Les États-Unis et le Royaume-Uni ont également connu une augmentation de l'utilisation des VPN, mais pas autant - la croissance dans les deux pays est actuellement de 66 % et 48 % respectivement.
« Le marché des VPN connaît une augmentation massive dans l’utilisation de ses services et nous faisons face à une croissance énorme des téléchargements mobiles », résume Laura Tyrell, porte-parole de NordVPN. « Par exemple, les installations de NordVPN sur iOS ont connu une croissance massive. En Allemagne, celle-ci a été de 100 %, en Belgique elle a atteint 75 % et 40 % en France. » Même constat sur Android avec 54 % de croissance en France, 120 % en Allemagne et 100 % en Espagne.
Hausse de l’utilisation de VPN dans une sélection de pays touchés par l’épidémie COVID-19
« Tout le monde essaie de maintenir ces connexions, et les contrôles de sécurité ou le filtrage ne se maintiennent pas à ces niveaux », a déclaré Huttunen.
L'agence de cybersécurité du Département américain de la sécurité intérieure (DHS) a convenu cette semaine que les VPN apportaient avec eux une multitude de nouveaux problèmes.
« Alors que les entreprises utilisent des VPN pour le télétravail, de plus en plus de vulnérabilités sont détectées et ciblées par des cyber-acteurs malveillants », a écrit la Cybersecurity and Infrastructure Security Agency du DHS.

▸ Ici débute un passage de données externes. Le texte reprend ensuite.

(* ===== verification/Schema.v ===== *)
(** The catalogue and the rows of the database, as the migrations change them: the
    operations of Alembic they call, their effect in PostgreSQL, transactions and
    autocommit blocks. *)

From Stdlib Require Import String.
From S2P Require Import Prelude PyStr Uuid Json Store.
Open Scope string_scope.
Open Scope list_scope.
Open Scope Z_scope.

(** ** Tables *)

Inductive Value :=
  | VNull | VUuid (i : uuid) | VStr (s : string) | VBool (b : bool) | VInt (z : Z) | VTime (t : time) | VJson (j : json).
Abbreviation Row := (gmap string Value).

Inductive SqlType := UUID | Varchar (width : option nat) | Boolean | Integer | Timestamptz | Jsonb | Text.
#[global] Instance SqlType_eq_dec : EqDecision SqlType.
Proof. solve_decision. Defined.
Inductive Default := NoDefault | Constant (source : string) | Now.
#[global] Instance Default_eq_dec : EqDecision Default.
Proof. solve_decision. Defined.

Record Column := mkColumn { column : string; type : SqlType; nullable : bool; server_default : Default }.
#[global] Instance Column_eq_dec : EqDecision Column.
Proof. solve_decision. Defined.

Inductive Constraint :=
  | PrimaryKey (columns : list string)
  | Unique (name : string) (columns : list string)
  | CheckThat (name condition : string)
  | ForeignKey (columns : list string) (target : string) (target_columns : list string) (ondelete : string).
#[global] Instance Constraint_eq_dec : EqDecision Constraint.
Proof. solve_decision. Defined.

(** An index built concurrently is not valid until its build is complete; the
    planner and [IF NOT EXISTS] see different things of one that is not. *)
Record Index := mkIndex { on_table : string; index_columns : list string; index_where : option string; is_unique : bool; valid : bool }.
#[global] Instance Index_eq_dec : EqDecision Index.
Proof. solve_decision. Defined.

Record Table := mkTable { columns : list Column; constraints : list Constraint; rows : list Row }.

Record Database := mkDatabase { tables : gmap string Table; indexes : gmap string Index }.
Definition empty_database : Database := mkDatabase ∅ ∅.

(** What a constraint speaks of. *)
Definition constrained (c : Constraint) : list string :=
  match c with PrimaryKey l | Unique _ l | ForeignKey l _ _ _ => l | CheckThat _ _ => [] end.
Definition references (name : string) (c : Constraint) : bool :=
  match c with ForeignKey _ target _ _ => String.eqb target name | _ => false end.

(** ** The operations *)

(** Statements that change rows. *)
Inductive Statement :=
  | RenameStatus (old new : string)
  | BackfillCredentials
  | DeleteThingRelationships.

Inductive Op :=
  | CreateTable (name : string) (columns : list Column) (constraints : list Constraint)
  | DropTable (name : string)
  | CreateIndex (name table : string) (columns : list string) (filter : option string)
  | DropIndex (name table : string)
  | CreateIndexIfNotExists (name table : string) (columns : list string) (filter : option string) (unique : bool)
  | DropIndexIfExists (name : string)
  | AddColumn (table : string) (new : Column)
  | DropColumn (table old : string)
  | RenameColumn (table old new : string)
  | Execute (statement : Statement)
  | Fails (e : exn)
  | EnterAutocommit
  | ExitAutocommit.

Section ops.
(** [now()], and [gen_random_uuid()] by the number of rows it was drawn for. *)
Context (now : time) (gen_random_uuid : nat → uuid).

Abbreviation Ddl := (M Database unit).

Definition refuse {A} (what : string) : M Database A := raise (ExternalError ("ProgrammingError: " +:+ what)).
Definition guard (b : bool) (what : string) : Ddl := if b then mret tt else refuse what.

(** Tables and indexes share their names. *)
Definition name_free (db : Database) (name : string) : bool :=
  bool_decide (tables db !! name = None) && bool_decide (indexes db !! name = None).

Definition get_table (name : string) : M Database Table :=
  t ← gets (λ db, tables db !! name);
  match t with Some t => mret t | None => refuse "undefined table" end.
Definition put_table (name : string) (t : Table) : Ddl :=
  modify (λ db, mkDatabase (<[name := t]> (tables db)) (indexes db)).

(** A foreign key of the table being created refers to it or to a table there is. *)
Definition target_exists (db : Database) (name : string) (c : Constraint) : bool :=
  match c with ForeignKey _ target _ _ => String.eqb target name || bool_decide (is_Some (tables db !! target)) | _ => true end.

(** No other table refers to it. *)
Definition droppable (db : Database) (name : string) : bool :=
  bool_decide (map_Forall (λ other t, other = name ∨ existsb (references name) (constraints t) = false) (tables db)).

Definition has_column (t : Table) (name : string) : bool := existsb (λ c, String.eqb (column c) name) (columns t).

(** The value a new column has in the rows there are; a constant the migrations use. *)
Definition default_value (d : Default) : Value :=
  match d with
  | NoDefault => VNull
  | Now => VTime now
  | Constant "true" => VBool true
  | Constant "false" => VBool false
  | Constant "1" => VInt 1
  | Constant "0" => VInt 0
  | Constant "'{}'::jsonb" => VJson (JObj [])
  | Constant s => VStr s
  end.

Definition rename (old new s : string) : string := if String.eqb s old then new else s.
Definition rename_in (old new : string) (c : Constraint) : Constraint :=
  match c with
  | PrimaryKey l => PrimaryKey (map (rename old new) l)
  | Unique name l => Unique name (map (rename old new) l)
  | ForeignKey l t tl d => ForeignKey (map (rename old new) l) t tl d
  | CheckThat name condition => CheckThat name condition
  end.
Definition rename_key (old new : string) (r : Row) : Row :=
  match r !! old with Some v => <[new := v]> (delete old r) | None => r end.

(** [UPDATE outbox_messages SET status = new WHERE status = old]. *)
Definition set_status (old new : string) (r : Row) : Row :=
  match r !! "status" with
  | Some (VStr s) => if String.eqb s old then <["status" := VStr new]> r else r
  | _ => r
  end.

(** [COALESCE(v, NOW())]. *)
Definition or_now (v : option Value) : Value :=
  match v with Some VNull | None => VTime now | Some v => v end.
(** The rows of [SELECT ... FROM users WHERE password_hash IS NOT NULL AND password_hash <> '']. *)
Definition credential_of (n : nat) (user : Row) : option Row :=
  match user !! "password_hash" with
  | Some (VStr (String _ _ as h)) =>
      Some (list_to_map [("id", VUuid (gen_random_uuid n)); ("user_id", default VNull (user !! "id")); ("algorithm", VStr "argon2");
                         ("hash", VStr h); ("last_changed_at", or_now (user !! "updated_at")); ("created_at", or_now (user !! "created_at"))])
  | _ => None
  end.
Fixpoint credentials_of (n : nat) (users : list Row) : list Row :=
  match users with
  | [] => []
  | u :: users => match credential_of n u with Some c => c :: credentials_of (S n) users | None => credentials_of n users end
  end.

Definition is_thing (r : Row) : bool :=
  match r !! "resource_type" with Some (VStr s) => String.eqb s "thing" | _ => false end.

Definition execute (s : Statement) : Ddl :=
  match s with
  | RenameStatus old new =>
      t ← get_table "outbox_messages";
      put_table "outbox_messages" (mkTable (columns t) (constraints t) (map (set_status old new) (rows t)))
  | BackfillCredentials =>
      users ← get_table "users";
      t ← get_table "credentials";
      put_table "credentials" (mkTable (columns t) (constraints t) (rows t ++ credentials_of (length (rows t)) (rows users)))
  | DeleteThingRelationships =>
      t ← get_table "relationships";
      put_table "relationships" (mkTable (columns t) (constraints t) (filter (λ r, is_thing r = false) (rows t)))
  end.

Definition create_index (name table : string) (cols : list string) (filter : option string) (unique : bool) : Ddl :=
  t ← get_table table;
  guard (forallb (has_column t) cols) "undefined column" ;;
  db ← gets id;
  guard (name_free db name) "duplicate relation" ;;
  modify (λ db, mkDatabase (tables db) (<[name := mkIndex table cols filter unique true]> (indexes db))).
Definition remove_index (name : string) : Ddl := modify (λ db, mkDatabase (tables db) (delete name (indexes db))).

Definition run_op (op : Op) : Ddl :=
  match op with
  | CreateTable name cols cs =>
      db ← gets id;
      guard (name_free db name) "duplicate relation" ;;
      guard (forallb (target_exists db name) cs) "undefined table" ;;
      put_table name (mkTable cols cs [])
  | DropTable name =>
      get_table name ;;
      db ← gets id;
      guard (droppable db name) "dependent objects" ;;
      modify (λ db, mkDatabase (delete name (tables db)) (filter (λ '(_, i), on_table i ≠ name) (indexes db)))
  | CreateIndex name table cols filter => create_index name table cols filter false
  | DropIndex name _ =>
      db ← gets id;
      guard (bool_decide (is_Some (indexes db !! name))) "undefined index" ;;
      remove_index name
  | CreateIndexIfNotExists name table cols filter unique =>
      db ← gets id;
      if bool_decide (is_Some (indexes db !! name)) then mret tt else create_index name table cols filter unique
  | DropIndexIfExists name => remove_index name
  | AddColumn table new =>
      t ← get_table table;
      guard (negb (has_column t (column new))) "duplicate column" ;;
      guard (nullable new || bool_decide (server_default new ≠ NoDefault) || bool_decide (rows t = [])) "null in a column that is not nullable" ;;
      put_table table (mkTable (columns t ++ [new]) (constraints t) (map (<[column new := default_value (server_default new)]>) (rows t)))
  | DropColumn table old =>
      t ← get_table table;
      guard (has_column t old) "undefined column" ;;
      put_table table (mkTable (filter (λ c, column c ≠ old) (columns t)) (filter (λ c, old ∉ constrained c) (constraints t)) (map (delete old) (rows t))) ;;
      modify (λ db, mkDatabase (tables db) (filter (λ '(_, i), ¬ (on_table i = table ∧ old ∈ index_columns i)) (indexes db)))
  | RenameColumn table old new =>
      t ← get_table table;
      guard (has_column t old && negb (has_column t new)) "undefined or duplicate column" ;;
      put_table table (mkTable (map (λ c, mkColumn (rename old new (column c)) (type c) (nullable c) (server_default c)) (columns t))
        (map (rename_in old new) (constraints t)) (map (rename_key old new) (rows t))) ;;
      modify (λ db, mkDatabase (tables db) ((λ i, if String.eqb (on_table i) table
        then mkIndex table (map (rename old new) (index_columns i)) (index_where i) (is_unique i) (valid i) else i) <$> indexes db))
  | Execute s => execute s
  | Fails e => raise e
  | EnterAutocommit | ExitAutocommit => mret tt
  end.
Definition run_ops (ops : list Op) : Ddl := for_each ops run_op.

(** ** A run of Alembic *)

Record Migration := mkMigration {
  revision : string;
  down_revision : option string;
  upgrade : list Op;
  downgrade : list Op;
}.

(** The connection: what it sees, what is committed, both with the revision that
    [alembic_version] holds, and whether statements commit on their own. *)
Record Connection := mkConnection {
  current : Database * option string;
  committed : Database * option string;
  autocommit : bool;
}.
Definition connect (s : Database * option string) : Connection := mkConnection s s false.

Inductive Action := Run (op : Op) | Stamp (revision : string).

Definition perform (a : Action) : M Connection unit := λ c,
  match a with
  | Run EnterAutocommit => (Ret tt, mkConnection (current c) (current c) true)
  | Run ExitAutocommit => (Ret tt, mkConnection (current c) (committed c) false)
  | Run op =>
      match run_op op (current c).1 with
      | (Ret _, db) =>
          let s := (db, (current c).2) in
          (Ret tt, mkConnection s (if autocommit c then s else committed c) (autocommit c))
      | (Raise e, _) => (Raise e, c)
      end
  | Stamp r => (Ret tt, mkConnection ((current c).1, Some r) (committed c) (autocommit c))
  end.

(** [alembic upgrade head]: the revisions behind the one the database is at, in one
    transaction that autocommit blocks commit on the way; an exception rolls back. *)
Fixpoint behind (version : option string) (l : list Migration) : list Migration :=
  match version, l with
  | None, l => l
  | Some _, [] => []
  | Some v, m :: l => if String.eqb (revision m) v then l else behind version l
  end.
Definition upgrade_actions (l : list Migration) : list Action :=
  flat_map (λ m, map Run (upgrade m) ++ [Stamp (revision m)]) l.

Definition run_migrations (versions : list Migration) (s : Database * option string) : outcome unit * (Database * option string) :=
  match for_each (upgrade_actions (behind s.2 versions)) perform (connect s) with
  | (Ret _, c) => (Ret tt, current c)
  | (Raise e, c) => (Raise e, committed c)
  end.

(** What is left when the process dies after [n] actions. *)
Definition crash_after (n : nat) (versions : list Migration) (s : Database * option string) : Database * option string :=
  committed (state_of (for_each (take n (upgrade_actions (behind s.2 versions))) perform) (connect s)).

(** What PostgreSQL leaves of a statement that is interrupted: nothing, unless it was
    building or dropping an index concurrently, which leaves it without being valid. *)
Definition interrupted (a : Action) (db : Database) : Database :=
  match a with
  | Run (CreateIndexIfNotExists name table cols filter unique) =>
      match indexes db !! name with
      | Some _ => db
      | None => mkDatabase (tables db) (<[name := mkIndex table cols filter unique false]> (indexes db))
      end
  | Run (DropIndexIfExists name) =>
      mkDatabase (tables db) (alter (λ i, mkIndex (on_table i) (index_columns i) (index_where i) (is_unique i) false) name (indexes db))
  | _ => db
  end.
(** What is left when it dies in the action after [n]. *)
Definition crash_during (n : nat) (versions : list Migration) (s : Database * option string) : Database * option string :=
  let actions := upgrade_actions (behind s.2 versions) in
  let c := state_of (for_each (take n actions) perform) (connect s) in
  match actions !! n with
  | Some a => if autocommit c then (interrupted a (committed c).1, (committed c).2) else committed c
  | None => committed c
  end.
End ops.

L'agence a déclaré qu'il était plus difficile de maintenir les VPN à jour avec des correctifs de sécurité, car ils sont utilisés à toute heure, plutôt que selon un calendrier qui permet des installations de routine lors des démarrages ou des arrêts quotidiens.

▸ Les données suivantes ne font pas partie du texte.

(* ===== verification/Migrations.v ===== *)
(** The revisions under [src/alembic/versions/], the helpers they call, and the tables
    that the models declare (SQLModel's [metadata], what [--autogenerate] compares a
    database with). *)

From Stdlib Require Import String.
From S2P Require Import Prelude PyStr Uuid Json Store Schema.
Open Scope string_scope.
Open Scope list_scope.
Open Scope Z_scope.

Definition column_ (name : string) (t : SqlType) : Column := mkColumn name t false NoDefault.
Definition nullable_column (name : string) (t : SqlType) : Column := mkColumn name t true NoDefault.

(** ** [migration_helpers.py] *)

Definition create_index_concurrently (name table : string) (columns : list string) (filter : option string) (unique : bool) : list Op :=
  match columns with
  | [] => [Fails (ValueError "create_index_concurrently requires at least one column")]
  | _ => [EnterAutocommit; CreateIndexIfNotExists name table columns filter unique; ExitAutocommit]
  end.
Definition drop_index_concurrently (name : string) : list Op :=
  [EnterAutocommit; DropIndexIfExists name; ExitAutocommit].

(** ** The revisions *)

(** 20260505_0003: add first-party auth and rbac. *)
Module Rev0003.
Definition upgrade : list Op :=
  [ CreateTable "users"
      [column_ "id" UUID;
       column_ "email" (Varchar (Some 320%nat));
       column_ "password_hash" (Varchar (Some 512%nat));
       mkColumn "is_active" Boolean false (Constant "true");
       mkColumn "is_verified" Boolean false (Constant "false");
       mkColumn "authz_version" Integer false (Constant "1");
       column_ "created_at" Timestamptz;
       column_ "updated_at" Timestamptz;
       nullable_column "last_login_at" Timestamptz]
      [CheckThat "ck_users_authz_version_positive" "authz_version >= 1";
       PrimaryKey ["id"];
       Unique "uq_users_email" ["email"]];
    CreateIndex "ix_users_email" "users" ["email"] None;
    CreateTable "roles"
      [column_ "id" UUID;
       column_ "name" (Varchar (Some 100%nat));
       nullable_column "description" (Varchar (Some 500%nat));
       mkColumn "is_active" Boolean false (Constant "true");
       column_ "created_at" Timestamptz;
       column_ "updated_at" Timestamptz]
      [CheckThat "ck_roles_name_normalized" "name ~ '^[a-z][a-z0-9_]*$'";
       PrimaryKey ["id"];
       Unique "uq_roles_name" ["name"]];
    CreateIndex "ix_roles_name" "roles" ["name"] None;
    CreateTable "permissions"
      [column_ "id" UUID;
       column_ "name" (Varchar (Some 150%nat));
       nullable_column "description" (Varchar (Some 500%nat));
       column_ "created_at" Timestamptz;
       column_ "updated_at" Timestamptz]
      [CheckThat "ck_permissions_name_resource_action" "name ~ '^[a-z][a-z0-9_]*:[a-z][a-z0-9_:]*$'";
       PrimaryKey ["id"];
       Unique "uq_permissions_name" ["name"]];
    CreateIndex "ix_permissions_name" "permissions" ["name"] None;
    CreateTable "user_roles"
      [column_ "user_id" UUID;
       column_ "role_id" UUID;
       column_ "created_at" Timestamptz]
      [ForeignKey ["role_id"] "roles" ["id"] "CASCADE";
       ForeignKey ["user_id"] "users" ["id"] "CASCADE";
       PrimaryKey ["user_id"; "role_id"];
       Unique "uq_user_roles_user_role" ["user_id"; "role_id"]];
    CreateIndex "ix_user_roles_user_id" "user_roles" ["user_id"] None;
    CreateIndex "ix_user_roles_role_id" "user_roles" ["role_id"] None;
    CreateTable "role_permissions"
      [column_ "role_id" UUID;
       column_ "permission_id" UUID;
       column_ "created_at" Timestamptz]
      [ForeignKey ["permission_id"] "permissions" ["id"] "CASCADE";
       ForeignKey ["role_id"] "roles" ["id"] "CASCADE";
       PrimaryKey ["role_id"; "permission_id"];
       Unique "uq_role_permissions_role_permission" ["role_id"; "permission_id"]];
    CreateIndex "ix_role_permissions_role_id" "role_permissions" ["role_id"] None;
    CreateIndex "ix_role_permissions_permission_id" "role_permissions" ["permission_id"] None;
    CreateTable "refresh_tokens"
      [column_ "id" UUID;
       column_ "user_id" UUID;
       column_ "token_hash" (Varchar (Some 64%nat));
       column_ "family_id" UUID;
       column_ "expires_at" Timestamptz;
       nullable_column "revoked_at" Timestamptz;
       nullable_column "replaced_by_token_id" UUID;
       column_ "created_at" Timestamptz;
       nullable_column "created_ip" (Varchar (Some 255%nat));
       nullable_column "user_agent" (Varchar (Some 512%nat))]
      [ForeignKey ["replaced_by_token_id"] "refresh_tokens" ["id"] "SET NULL";
       ForeignKey ["user_id"] "users" ["id"] "CASCADE";
       PrimaryKey ["id"];
       Unique "uq_refresh_tokens_hash" ["token_hash"]];
    CreateIndex "ix_refresh_tokens_user_id" "refresh_tokens" ["user_id"] None;
    CreateIndex "ix_refresh_tokens_family_id" "refresh_tokens" ["family_id"] None;
    CreateIndex "ix_refresh_tokens_expires_at" "refresh_tokens" ["expires_at"] None;
    CreateIndex "ix_refresh_tokens_token_hash" "refresh_tokens" ["token_hash"] None;
    CreateTable "auth_audit_events"
      [column_ "id" UUID;
       nullable_column "user_id" UUID;
       column_ "event_type" (Varchar (Some 150%nat));
       nullable_column "ip_address" (Varchar (Some 255%nat));
       nullable_column "user_agent" (Varchar (Some 512%nat));
       column_ "metadata" Jsonb;
       column_ "created_at" Timestamptz]
      [ForeignKey ["user_id"] "users" ["id"] "SET NULL";
       PrimaryKey ["id"]];
    CreateIndex "ix_auth_audit_events_user_id" "auth_audit_events" ["user_id"] None;
    CreateIndex "ix_auth_audit_events_event_type" "auth_audit_events" ["event_type"] None;
    CreateIndex "ix_auth_audit_events_created_at" "auth_audit_events" ["created_at"] None;
    CreateTable "auth_internal_tokens"
      [column_ "id" UUID;
       nullable_column "user_id" UUID;
       column_ "purpose" (Varchar (Some 50%nat));
       column_ "token_hash" (Varchar (Some 64%nat));
       column_ "expires_at" Timestamptz;
       nullable_column "used_at" Timestamptz;
       column_ "created_at" Timestamptz;
       nullable_column "created_ip" (Varchar (Some 255%nat))]
      [CheckThat "ck_auth_internal_tokens_purpose" "purpose in ('password_reset', 'email_verify')";
       ForeignKey ["user_id"] "users" ["id"] "CASCADE";
       PrimaryKey ["id"];
       Unique "uq_auth_internal_tokens_hash" ["token_hash"]];
    CreateIndex "ix_auth_internal_tokens_user_id" "auth_internal_tokens" ["user_id"] None;
    CreateIndex "ix_auth_internal_tokens_purpose" "auth_internal_tokens" ["purpose"] None;
    CreateIndex "ix_auth_internal_tokens_expires_at" "auth_internal_tokens" ["expires_at"] None;
    CreateIndex "ix_auth_internal_tokens_token_hash" "auth_internal_tokens" ["token_hash"] None ].
Definition downgrade : list Op :=
  [ DropIndex "ix_auth_internal_tokens_token_hash" "auth_internal_tokens";
    DropIndex "ix_auth_internal_tokens_expires_at" "auth_internal_tokens";
    DropIndex "ix_auth_internal_tokens_purpose" "auth_internal_tokens";
    DropIndex "ix_auth_internal_tokens_user_id" "auth_internal_tokens";
    DropTable "auth_internal_tokens";
    DropIndex "ix_auth_audit_events_created_at" "auth_audit_events";
    DropIndex "ix_auth_audit_events_event_type" "auth_audit_events";
    DropIndex "ix_auth_audit_events_user_id" "auth_audit_events";
    DropTable "auth_audit_events";
    DropIndex "ix_refresh_tokens_token_hash" "refresh_tokens";
    DropIndex "ix_refresh_tokens_expires_at" "refresh_tokens";
    DropIndex "ix_refresh_tokens_family_id" "refresh_tokens";
    DropIndex "ix_refresh_tokens_user_id" "refresh_tokens";
    DropTable "refresh_tokens";
    DropIndex "ix_role_permissions_permission_id" "role_permissions";
    DropIndex "ix_role_permissions_role_id" "role_permissions";
    DropTable "role_permissions";
    DropIndex "ix_user_roles_role_id" "user_roles";
    DropIndex "ix_user_roles_user_id" "user_roles";
    DropTable "user_roles";
    DropIndex "ix_permissions_name" "permissions";
    DropTable "permissions";
    DropIndex "ix_roles_name" "roles";
    DropTable "roles";
    DropIndex "ix_users_email" "users";
    DropTable "users" ].
Definition migration : Migration := mkMigration "20260505_0003" None upgrade downgrade.
End Rev0003.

Même les utilisateurs à domicile vigilants peuvent avoir des problèmes avec les VPN. L'agence DHS a déclaré jeudi que des pirates informatiques qui s'étaient introduits dans des VPN fournis par Pulse Secure, basé à San Jose, avant que les correctifs ne soient disponibles il y a un an, avaient utilisé d'autres programmes pour maintenir cet accès.
D’autres experts en sécurité ont déclaré que des pirates motivés par des moyens financiers utilisaient les peurs de la pandémie comme appât et réorganisaient les programmes malveillants existants tels que les ransomwares.
D’ailleurs, fin mars, la société de sécurité d'entreprise Proofpoint a noté dans un rapport que plus de 80 % du paysage des menaces utilisent les sujets liés au Covid-19. Pour établir ce constat, Proofpoint s'est basé sur plus de 140 campagnes diffusant au total plus de 500 000 messages frauduleux, 300 000 liens malveillants et 200 000 pièces jointes malveillantes en lien avec la pandémie.
Les malfaiteurs utilisent le thème du Covid-19 pour réaliser presque tous les types d'attaques, a indiqué Proofpoint. L'hameçonnage d'informations d'identification représente la majorité des cas. Les auteurs de ces attaques vont de petits acteurs inconnus aux acteurs connus comme le groupe TA542, qui diffuse le malware Emotet.